If he had staid a minute longer, Fanny would have cried at his tone of command, even when he used the words, 'You will oblige me.' As it was, she grumbled.
'John always speaks as if I fancied I was ill, and I am sure I never do fancy any such thing. Who are these Hales that he makes such a fuss about?'
'Fanny, don't speak so of your brother. He has good reasons of some kind or other, or he would not wish us to go. Make haste and put your things on.'
But the little altercation between her son and her daughter did not incline Mrs. Thornton more favourably towards 'these Hales.' Her jealous heart repeated her daughter's question, 'Who are they, that he is so anxious we should pay them all this attention?' It came up like a burden to a song, long after Fanny had forgotten all about it in the pleasant excitement of seeing the effect of a new bonnet in the looking-glass.

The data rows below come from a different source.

(* ===== verification/Dtls.v ===== *)
(** * Handshake providers ([v3-crypto/src/lib.rs], third part)

    The handshake boundary as a class, with the deterministic adapter and the OpenSSL adapter as
    its instances.  OpenSSL itself (building a context from certificates and keys) is a class of
    the calls the adapter makes. *)

From S2P Require Import Prelude Bytes Text Replay.

(* ------------------------------------------------------------------ *)
(** ** Strings *)
(* ------------------------------------------------------------------ *)

(** [std::str::from_utf8(s).unwrap_or_default()]. *)
Definition from_utf8_or_default (s : list byte) : str :=
  match utf8 s with Some _ => s | None => [] end.

(** [s.trim_start_matches(c)]. *)
Fixpoint trim_start_matches (c : byte) (s : str) : str :=
  match s with
  | b :: s' => if bool_decide (b = c) then trim_start_matches c s' else s
  | [] => []
  end.

(** [s.split_once(needle)]: what is before and after the first occurrence. *)
Fixpoint split_once (needle s : str) : option (str * str) :=
  if bool_decide (needle `prefix_of` s) then Some ([], drop (length needle) s)
  else
    match s with
    | [] => None
    | b :: s' => (λ p, (b :: p.1, p.2)) <$> split_once needle s'
    end.

(* ------------------------------------------------------------------ *)
(** ** Data *)
(* ------------------------------------------------------------------ *)

Inductive DtlsVersion : Type := Dtls12 | Dtls13.

#[global] Instance DtlsVersion_eq_dec : EqDecision DtlsVersion.
Proof. solve_decision. Defined.

Inductive AuthProfile : Type := ServerAuth | MutualTls.

#[global] Instance AuthProfile_eq_dec : EqDecision AuthProfile.
Proof. solve_decision. Defined.

Record CipherPolicy : Type := mkCipherPolicy {
  min_dtls_version : DtlsVersion;
  allow_weak_suites : bool;
}.

Definition default_cipher_policy : CipherPolicy := mkCipherPolicy Dtls12 false.

Record TrustConfig : Type := mkTrustConfig {
  trust_anchor_pems : list (list byte);
  require_hostname_verification : bool;
}.

Definition default_trust : TrustConfig := mkTrustConfig [] true.

Record ClientIdentityRef : Type := mkClientIdentityRef { key_id : str; cert_chain_ids : list str }.

Record HandshakeConfig : Type := mkHandshakeConfig {
  profile : AuthProfile;
  cipher_policy : CipherPolicy;
  trust : TrustConfig;
  client_identity : option ClientIdentityRef;
  expected_server_name : option str;
}.

Record PeerIdentity : Type := mkPeerIdentity { subject : str; cert_fingerprint_sha256 : list byte }.

Record ExporterBinding : Type := mkExporterBinding { eb_cid : Z; eb_path_id : Z; context_hash : list byte }.

Record HandshakeOutput : Type := mkHandshakeOutput {
  outbound_datagrams : list (list byte);
  established : bool;
  peer_identity : option PeerIdentity;
  binding : option ExporterBinding;
}.

(** The outputs of the two adapters that carry no identity. *)
Definition plain_output (datagrams : list (list byte)) (established : bool) : HandshakeOutput :=
  mkHandshakeOutput datagrams established None None.

(** The [HandshakeProvider] trait. *)
Class HandshakeProvider (P : Type) : Type := {
  start_client : HandshakeConfig → ST P CryptoError HandshakeOutput;
  start_server : HandshakeConfig → ST P CryptoError HandshakeOutput;
  on_datagram : list byte → ST P CryptoError HandshakeOutput;
  on_timeout : Z → ST P CryptoError HandshakeOutput;
}.

(* ------------------------------------------------------------------ *)
(** ** The deterministic adapter *)
(* ------------------------------------------------------------------ *)

Inductive AdapterRole : Type := Client | Server.

#[global] Instance AdapterRole_eq_dec : EqDecision AdapterRole.
Proof. solve_decision. Defined.

Record DtlsBackendAdapter : Type := mkDtlsBackendAdapter {
  role : option AdapterRole;
  config : option HandshakeConfig;
  is_established : bool;
}.

#[global] Instance DtlsBackendAdapter_eta : Eta DtlsBackendAdapter := λ r,
  mkDtlsBackendAdapter (role r) (config r) (is_established r).

Definition new_backend : DtlsBackendAdapter := mkDtlsBackendAdapter None None false.

Definition validate_cfg (cfg : HandshakeConfig) : outcome CryptoError () :=
  reject (allow_weak_suites (cipher_policy cfg))
    (InvalidConfig (lit "weak cipher suites are not allowed")) ;;
  reject (require_hostname_verification (trust cfg) &&
          is_blank (default [] (expected_server_name cfg)))
    (InvalidConfig (lit "expected_server_name required when hostname verification is enabled")) ;;
  reject (bool_decide (profile cfg = MutualTls) && bool_decide (client_identity cfg = None))
    (InvalidConfig (lit "client identity required for mutual TLS profile")).

Definition established_output (cfg : HandshakeConfig) : HandshakeOutput :=
  mkHandshakeOutput [] true
    (Some (mkPeerIdentity (default (lit "peer") (expected_server_name cfg)) (replicate 32 x07)))
    (Some (mkExporterBinding 0 0 (replicate 32 x09))).

(** What a server answers once the client is accepted. *)
Definition accepted_output (datagram : list byte) : HandshakeOutput :=
  mkHandshakeOutput [datagram] true
    (Some (mkPeerIdentity (lit "client") (replicate 32 x05)))
    (Some (mkExporterBinding 0 0 (replicate 32 x0b))).

(** [start_client] and [start_server] differ in the role and the first flight. *)
Definition backend_start (r : AdapterRole) (hello : list (list byte)) (cfg : HandshakeConfig)
    : ST DtlsBackendAdapter CryptoError HandshakeOutput :=
  st_lift (validate_cfg cfg) ;;
  st_modify (λ a, a <| role := Some r |> <| config := Some cfg |> <| is_established := false |>) ;;
  mret (plain_output hello false).

Definition backend_on_datagram (datagram : list byte)
    : ST DtlsBackendAdapter CryptoError HandshakeOutput :=
  a ← st_get;
  r ← st_lift (ok_or (role a) (Provider (lit "handshake not started")));
  cfg ← st_lift (ok_or (config a) (Provider (lit "missing config")));
  if is_established a then mret (established_output cfg)
  else
    match r with
    | Client =>
        if bool_decide (datagram = lit "DTLS_SERVER_HELLO") then
          st_modify (λ a, a <| is_established := true |>) ;;
          mret (established_output cfg)
        else st_throw (AuthFailed (lit "unexpected handshake response"))
    | Server =>
        if bool_decide (datagram = lit "DTLS_CLIENT_HELLO") then
          st_modify (λ a, a <| is_established := true |>) ;;
          mret (accepted_output (lit "DTLS_SERVER_HELLO"))
        else st_throw (AuthFailed (lit "unexpected client hello"))
    end.

Definition backend_on_timeout (now_ms : Z) : ST DtlsBackendAdapter CryptoError HandshakeOutput :=
  a ← st_get;
  if is_established a then mret (plain_output [] true)
  else st_throw (Provider (lit "handshake timed out")).

#[global] Instance backend_provider : HandshakeProvider DtlsBackendAdapter := {|
  start_client := backend_start Client [lit "DTLS_CLIENT_HELLO"];
  start_server := backend_start Server [];
  on_datagram := backend_on_datagram;
  on_timeout := backend_on_timeout;
|}.

(* ------------------------------------------------------------------ *)
(** ** The OpenSSL adapter *)
(* ------------------------------------------------------------------ *)

(** The calls of the [openssl] crate the adapter makes; an error is what its [Display] prints. *)
Class Openssl : Type := {
  SslContextBuilder : Type;
  SslContext : Type;
  Ssl : Type;
  X509StoreBuilder : Type;
  X509 : Type;
  context_builder_new : AdapterRole → str + SslContextBuilder;
  set_verify : bool → SslContextBuilder → SslContextBuilder;
  set_cipher_list : str → SslContextBuilder → str + SslContextBuilder;
  store_builder_new : str + X509StoreBuilder;
  stack_from_pem : list byte → str + list X509;
  add_cert : X509 → X509StoreBuilder → str + X509StoreBuilder;
  set_cert_store : X509StoreBuilder → SslContextBuilder → SslContextBuilder;
  set_certificate_file : str → SslContextBuilder → str + SslContextBuilder;
  set_private_key_file : str → SslContextBuilder → str + SslContextBuilder;
  build : SslContextBuilder → SslContext;
  ssl_new : SslContext → str + Ssl;
}.

(** [call.map_err(|e| err(e))?]. *)
Definition checked {A} (err : str → CryptoError) (r : str + A) : outcome CryptoError A :=
  match r with
  | inl e => Err (err e)
  | inr a => Ok a
  end.

(** A loop that threads a value and stops at the first error. *)
Fixpoint try_fold {A B} (f : B → A → outcome CryptoError B) (b : B) (l : list A)
    : outcome CryptoError B :=
  match l with
  | [] => mret b
  | x :: l' => b' ← f b x; try_fold f b' l'
  end.

(** [parse_kv]: the part before the first bar, and the rest without its leading bars. *)
Definition parse_kv (datagram : list byte) : str * option str :=
  let raw := from_utf8_or_default datagram in
  match list_find (λ b, b = x7c) raw with
  | Some (idx, _) => (take idx raw, Some (trim_start_matches x7c (drop idx raw)))
  | None => (raw, None)
  end.

(** [kv.and_then(|k| k.split_once(name).map(|(_, v)| v))]. *)
Definition kv_value (name : str) (kv : option str) : option str :=
  k ← kv;
  snd <$> split_once name k.

Section OpenSslAdapter.
Context `{ossl : !Openssl}.

Record OpenSslDtlsAdapter : Type := mkOpenSslDtlsAdapter {
  o_role : option AdapterRole;
  o_cfg : option HandshakeConfig;
  o_established : bool;
  o_ctx : option SslContext;
  o_ssl : option Ssl;
  last_flight : list (list byte);
  next_retransmit_at_ms : option Z;
  flight_rto_ms : Z;
  issued_cookie : option str;
}.

#[global] Instance OpenSslDtlsAdapter_eta : Eta OpenSslDtlsAdapter := λ r,
  mkOpenSslDtlsAdapter (o_role r) (o_cfg r) (o_established r) (o_ctx r) (o_ssl r)
    (last_flight r) (next_retransmit_at_ms r) (flight_rto_ms r) (issued_cookie r).

Definition new_openssl : OpenSslDtlsAdapter :=
  mkOpenSslDtlsAdapter None None false None None [] None 1000 None.

(** The certificates of one trust anchor bundle. *)
Definition add_anchor (store : X509StoreBuilder) (anchor : nat * list byte)
    : outcome CryptoError X509StoreBuilder :=
  let index := lit (pretty (N.of_nat anchor.1)) in
  certs ← checked (λ e, InvalidConfig (lit "invalid trust anchor bundle at index " ++ index ++ lit ": " ++ e))
            (stack_from_pem anchor.2);
  reject (bool_decide (certs = []))
    (InvalidConfig (lit "trust anchor bundle at index " ++ index ++
                    lit " does not contain any certificates")) ;;
  try_fold (λ store cert,
    checked (λ e, InvalidConfig (lit "failed to add trust anchor certificate at index " ++ index ++
                                 lit ": " ++ e)) (add_cert cert store)) store certs.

Mrs. Thornton was shy. It was only of late years that she had had leisure enough in her life to go into society; and as society she did not enjoy it. As dinner-giving, and as criticising other people's dinners, she took satisfaction in it. But this going to make acquaintance with strangers was a very different thing. She was ill at ease, and looked more than usually stern and forbidding as she entered the Hales' little drawing-room.
Margaret was busy embroidering a small piece of cambric for some little article of dress for Edith's expected baby—'Flimsy, useless work,' as Mrs. Thornton observed to herself. She liked Mrs. Hale's double knitting far better; that was sensible of its kind. The room altogether was full of knick-knacks, which must take a long time to dust; and time to people of limited income was money. She made all these reflections as she was talking in her stately way to Mrs. Hale, and uttering all the stereotyped commonplaces that most people can find to say with their senses blindfolded. Mrs. Hale was making rather more exertion in her answers, captivated by some real old lace which Mrs. Thornton wore; 'lace,' as she afterwards observed to Dixon, 'of that old English point which has not been made for this seventy years, and which cannot be bought. It must have been an heir-loom, and shows that she had ancestors.' So the owner of the ancestral lace became worthy of something more than the languid exertion to be agreeable to a visitor, by which Mrs. Hale's efforts at conversation would have been otherwise bounded. And presently, Margaret, racking her brain to talk to Fanny, heard her mother and Mrs. Thornton plunge into the interminable subject of servants.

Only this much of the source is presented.